Record extracts
(* ===== verification/NgxRange.v ===== *)
(** * Byte ranges: nginx/src/http/modules/ngx_http_range_filter_module.c

    The header filter parses the Range header and announces the parts, the body
    filter cuts the buffers of the response to them.  Integers of type [off_t] are
    64 bits wide and wrap around, as they do in the machine code. *)
From S2P Require Import Prelude NgxString NgxTime NgxStrUtil.
From S2P Require Export NgxArray NgxPrintf NgxBuf.
From S2P Require Import NgxHeaders.
#[local] Open Scope Z_scope.

Module Range.
Import Printf Buf.

Definition NGX_HTTP_OK : Z := 200.
Definition NGX_HTTP_PARTIAL_CONTENT : Z := 206.
Definition NGX_HTTP_RANGE_NOT_SATISFIABLE : Z := 416.
Definition NGX_OFF_T_LEN : Z := 20.

(** [ngx_http_range_t] *)
Record range := mk_range { start : Z; end_ : Z; content_range : bytes }.
Definition sizeof_range : Z := 32.
Definition sizeof_ctx : Z := 64.

(** [ngx_http_range_filter_ctx_t] *)
Record ctx := mk_ctx { offset : Z; boundary_header : bytes; ranges : list range }.
#[export] Instance ctx_settable : Settable ctx := fun c => mk_ctx (offset c) (boundary_header c) (ranges c).

(** ** Parsing *)

(** The text is what [p] points to, with the NUL behind the value. *)
Fixpoint spaces (p : bytes) : out bytes :=
  match p with [] => Undef OutOfBounds | c :: p' => if c =? 32 then spaces p' else Ok p end.
Fixpoint digits (n : Z) (p : bytes) : out (Z * bytes) :=
  match p with
  | [] => Undef OutOfBounds
  | c :: p' => if is_digit c then digits (i64 (n * 10 + c - 48)) p' else Ok (n, p)
  end.
Definition at_ (p : bytes) : out Z := match p with [] => Undef OutOfBounds | c :: _ => Ok c end.

(** From the second number on: the range, or [None] for 416. *)
Definition range_end (content_length : Z) (suffix : bool) (start : Z) (p : bytes) : out (option (Z * Z * bytes)) :=
  let! c := at_ p in
  if negb (is_digit c) then Ok None
  else
    let! (end_, p) := digits 0 p in
    let! p := spaces p in
    let! c := at_ p in
    if negb (c =? 44) && negb (c =? 0) then Ok None
    else
      let '(start, end_) := if suffix : bool then (i64 (content_length - end_), i64 (content_length - 1)) else (start, end_) in
      Ok (Some (start, if content_length <=? end_ then content_length else i64 (end_ + 1), p)).

(** One round of the loop up to [found]. *)
Definition range_spec (content_length : Z) (p : bytes) : out (option (Z * Z * bytes)) :=
  let! p := spaces p in
  let! c := at_ p in
  if c =? 45 then range_end content_length true 0 (drop 1 p)
  else if negb (is_digit c) then Ok None
  else
    let! (start, p) := digits 0 p in
    let! p := spaces p in
    let! c := at_ p in
    if negb (c =? 45) then Ok None
    else
      let! p := spaces (drop 1 p) in
      let! c := at_ p in
      if (c =? 44) || (c =? 0) then Ok (Some (start, content_length, p)) else range_end content_length false start p.

Section Filter.
Context {Osm : OSMem}.
Implicit Types (a : ngx_array range) (pl : pool) (o : os).

Fixpoint parse_loop (fuel : nat) (content_length : Z) (p : bytes) (size n : Z) a pl o : out (Z * ngx_array range * pool * os) :=
  match fuel with
  | O => NoFuel
  | S f =>
      let! x := range_spec content_length p in
      match x with
      | None => Ok (NGX_HTTP_RANGE_NOT_SATISFIABLE, a, pl, o)
      | Some (start, end_, p) =>
          let! y := (if start <? end_ then
                       let! (a', pl, o) := ngx_array_push a (mk_range start end_ []) pl o in
                       match a' with
                       | None => Ok (Some NGX_ERROR, a, size, n, pl, o)
                       | Some a => Ok (if n =? 0 then Some NGX_DECLINED else None, a, i64 (size + (end_ - start)), u64 (n - 1), pl, o)
                       end
                     else Ok (None, a, size, n, pl, o)) in
          let '(rc, a, size, n, pl, o) := y in
          match rc with
          | Some rc => Ok (rc, a, pl, o)
          | None =>
              let! c := at_ p in
              if c =? 44 then parse_loop f content_length (drop 1 p) size n a pl o
              else if (length (items a) =? 0)%nat then Ok (NGX_HTTP_RANGE_NOT_SATISFIABLE, a, pl, o)
              else if content_length <? size then Ok (NGX_DECLINED, a, pl, o)
              else Ok (NGX_OK, a, pl, o)
          end
      end
  end.

(** [value] is that of the Range header; the code and [ctx->ranges]. *)
Definition ngx_http_range_parse (content_length : Z) (value : bytes) (max_ranges : Z) a pl o : out (Z * ngx_array range * pool * os) :=
  let p := drop 6 value ++ [0] in
  parse_loop (length p) content_length p 0 max_ranges a pl o.

(** ** The header filter *)

(** The fields of the request that the filter uses; [content_length],
    [accept_ranges] and [h_content_range] point to elements of [headers]. *)
Record hout := mk_hout { status : Z; status_line : bytes; headers : ngx_list Headers.table_elt; content_length : option nat;
  h_content_range : option nat; accept_ranges : option nat; etag : option bytes; last_modified_time : Z;
  content_type : bytes; content_type_len : Z; content_type_lowcase : option bytes; charset : bytes; content_length_n : Z }.
#[export] Instance hout_settable : Settable hout := fun h =>
  mk_hout (status h) (status_line h) (headers h) (content_length h) (h_content_range h) (accept_ranges h) (etag h) (last_modified_time h)
    (content_type h) (content_type_len h) (content_type_lowcase h) (charset h) (content_length_n h).
Record req := mk_req { http_version : Z; main : bool; allow_ranges : bool; in_range : option bytes; if_range : option bytes; max_ranges : Z;
  h_out : hout; r_ctx : option ctx; r_pool : pool; r_mem : os; temp_number : Z }.
#[export] Instance req_settable : Settable req := fun r =>
  mk_req (http_version r) (main r) (allow_ranges r) (in_range r) (if_range r) (max_ranges r) (h_out r) (r_ctx r) (r_pool r) (r_mem r) (temp_number r).
Implicit Types (r : req).

(** [ngx_next_temp_number(0)] *)
Definition ngx_next_temp_number r : Z * req := let n := u64 (temp_number r + 1) in (n, r <| temp_number := n |>).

Aim of the exercise
Please repeat each entry. Keep every word the same.

Result for this exercise
(* ===== verification/NgxRange.v ===== *)
(** * Byte ranges: nginx/src/http/modules/ngx_http_range_filter_module.c

    The header filter parses the Range header and announces the parts, the body
    filter cuts the buffers of the response to them.  Integers of type [off_t] are
    64 bits wide and wrap around, as they do in the machine code. *)
From S2P Require Import Prelude NgxString NgxTime NgxStrUtil.
From S2P Require Export NgxArray NgxPrintf NgxBuf.
From S2P Require Import NgxHeaders.
#[local] Open Scope Z_scope.

Module Range.
Import Printf Buf.

Definition NGX_HTTP_OK : Z := 200.
Definition NGX_HTTP_PARTIAL_CONTENT : Z := 206.
Definition NGX_HTTP_RANGE_NOT_SATISFIABLE : Z := 416.
Definition NGX_OFF_T_LEN : Z := 20.

(** [ngx_http_range_t] *)
Record range := mk_range { start : Z; end_ : Z; content_range : bytes }.
Definition sizeof_range : Z := 32.
Definition sizeof_ctx : Z := 64.

(** [ngx_http_range_filter_ctx_t] *)
Record ctx := mk_ctx { offset : Z; boundary_header : bytes; ranges : list range }.
#[export] Instance ctx_settable : Settable ctx := fun c => mk_ctx (offset c) (boundary_header c) (ranges c).

(** ** Parsing *)

(** The text is what [p] points to, with the NUL behind the value. *)
Fixpoint spaces (p : bytes) : out bytes :=
  match p with [] => Undef OutOfBounds | c :: p' => if c =? 32 then spaces p' else Ok p end.
Fixpoint digits (n : Z) (p : bytes) : out (Z * bytes) :=
  match p with
  | [] => Undef OutOfBounds
  | c :: p' => if is_digit c then digits (i64 (n * 10 + c - 48)) p' else Ok (n, p)
  end.
Definition at_ (p : bytes) : out Z := match p with [] => Undef OutOfBounds | c :: _ => Ok c end.

(** From the second number on: the range, or [None] for 416. *)
Definition range_end (content_length : Z) (suffix : bool) (start : Z) (p : bytes) : out (option (Z * Z * bytes)) :=
  let! c := at_ p in
  if negb (is_digit c) then Ok None
  else
    let! (end_, p) := digits 0 p in
    let! p := spaces p in
    let! c := at_ p in
    if negb (c =? 44) && negb (c =? 0) then Ok None
    else
      let '(start, end_) := if suffix : bool then (i64 (content_length - end_), i64 (content_length - 1)) else (start, end_) in
      Ok (Some (start, if content_length <=? end_ then content_length else i64 (end_ + 1), p)).

(** One round of the loop up to [found]. *)
Definition range_spec (content_length : Z) (p : bytes) : out (option (Z * Z * bytes)) :=
  let! p := spaces p in
  let! c := at_ p in
  if c =? 45 then range_end content_length true 0 (drop 1 p)
  else if negb (is_digit c) then Ok None
  else
    let! (start, p) := digits 0 p in
    let! p := spaces p in
    let! c := at_ p in
    if negb (c =? 45) then Ok None
    else
      let! p := spaces (drop 1 p) in
      let! c := at_ p in
      if (c =? 44) || (c =? 0) then Ok (Some (start, content_length, p)) else range_end content_length false start p.

Section Filter.
Context {Osm : OSMem}.
Implicit Types (a : ngx_array range) (pl : pool) (o : os).

Fixpoint parse_loop (fuel : nat) (content_length : Z) (p : bytes) (size n : Z) a pl o : out (Z * ngx_array range * pool * os) :=
  match fuel with
  | O => NoFuel
  | S f =>
      let! x := range_spec content_length p in
      match x with
      | None => Ok (NGX_HTTP_RANGE_NOT_SATISFIABLE, a, pl, o)
      | Some (start, end_, p) =>
          let! y := (if start <? end_ then
                       let! (a', pl, o) := ngx_array_push a (mk_range start end_ []) pl o in
                       match a' with
                       | None => Ok (Some NGX_ERROR, a, size, n, pl, o)
                       | Some a => Ok (if n =? 0 then Some NGX_DECLINED else None, a, i64 (size + (end_ - start)), u64 (n - 1), pl, o)
                       end
                     else Ok (None, a, size, n, pl, o)) in
          let '(rc, a, size, n, pl, o) := y in
          match rc with
          | Some rc => Ok (rc, a, pl, o)
          | None =>
              let! c := at_ p in
              if c =? 44 then parse_loop f content_length (drop 1 p) size n a pl o
              else if (length (items a) =? 0)%nat then Ok (NGX_HTTP_RANGE_NOT_SATISFIABLE, a, pl, o)
              else if content_length <? size then Ok (NGX_DECLINED, a, pl, o)
              else Ok (NGX_OK, a, pl, o)
          end
      end
  end.

(** [value] is that of the Range header; the code and [ctx->ranges]. *)
Definition ngx_http_range_parse (content_length : Z) (value : bytes) (max_ranges : Z) a pl o : out (Z * ngx_array range * pool * os) :=
  let p := drop 6 value ++ [0] in
  parse_loop (length p) content_length p 0 max_ranges a pl o.

(** ** The header filter *)

(** The fields of the request that the filter uses; [content_length],
    [accept_ranges] and [h_content_range] point to elements of [headers]. *)
Record hout := mk_hout { status : Z; status_line : bytes; headers : ngx_list Headers.table_elt; content_length : option nat;
  h_content_range : option nat; accept_ranges : option nat; etag : option bytes; last_modified_time : Z;
  content_type : bytes; content_type_len : Z; content_type_lowcase : option bytes; charset : bytes; content_length_n : Z }.
#[export] Instance hout_settable : Settable hout := fun h =>
  mk_hout (status h) (status_line h) (headers h) (content_length h) (h_content_range h) (accept_ranges h) (etag h) (last_modified_time h)
    (content_type h) (content_type_len h) (content_type_lowcase h) (charset h) (content_length_n h).
Record req := mk_req { http_version : Z; main : bool; allow_ranges : bool; in_range : option bytes; if_range : option bytes; max_ranges : Z;
  h_out : hout; r_ctx : option ctx; r_pool : pool; r_mem : os; temp_number : Z }.
#[export] Instance req_settable : Settable req := fun r =>
  mk_req (http_version r) (main r) (allow_ranges r) (in_range r) (if_range r) (max_ranges r) (h_out r) (r_ctx r) (r_pool r) (r_mem r) (temp_number r).
Implicit Types (r : req).

(** [ngx_next_temp_number(0)] *)
Definition ngx_next_temp_number r : Z * req := let n := u64 (temp_number r + 1) in (n, r <| temp_number := n |>).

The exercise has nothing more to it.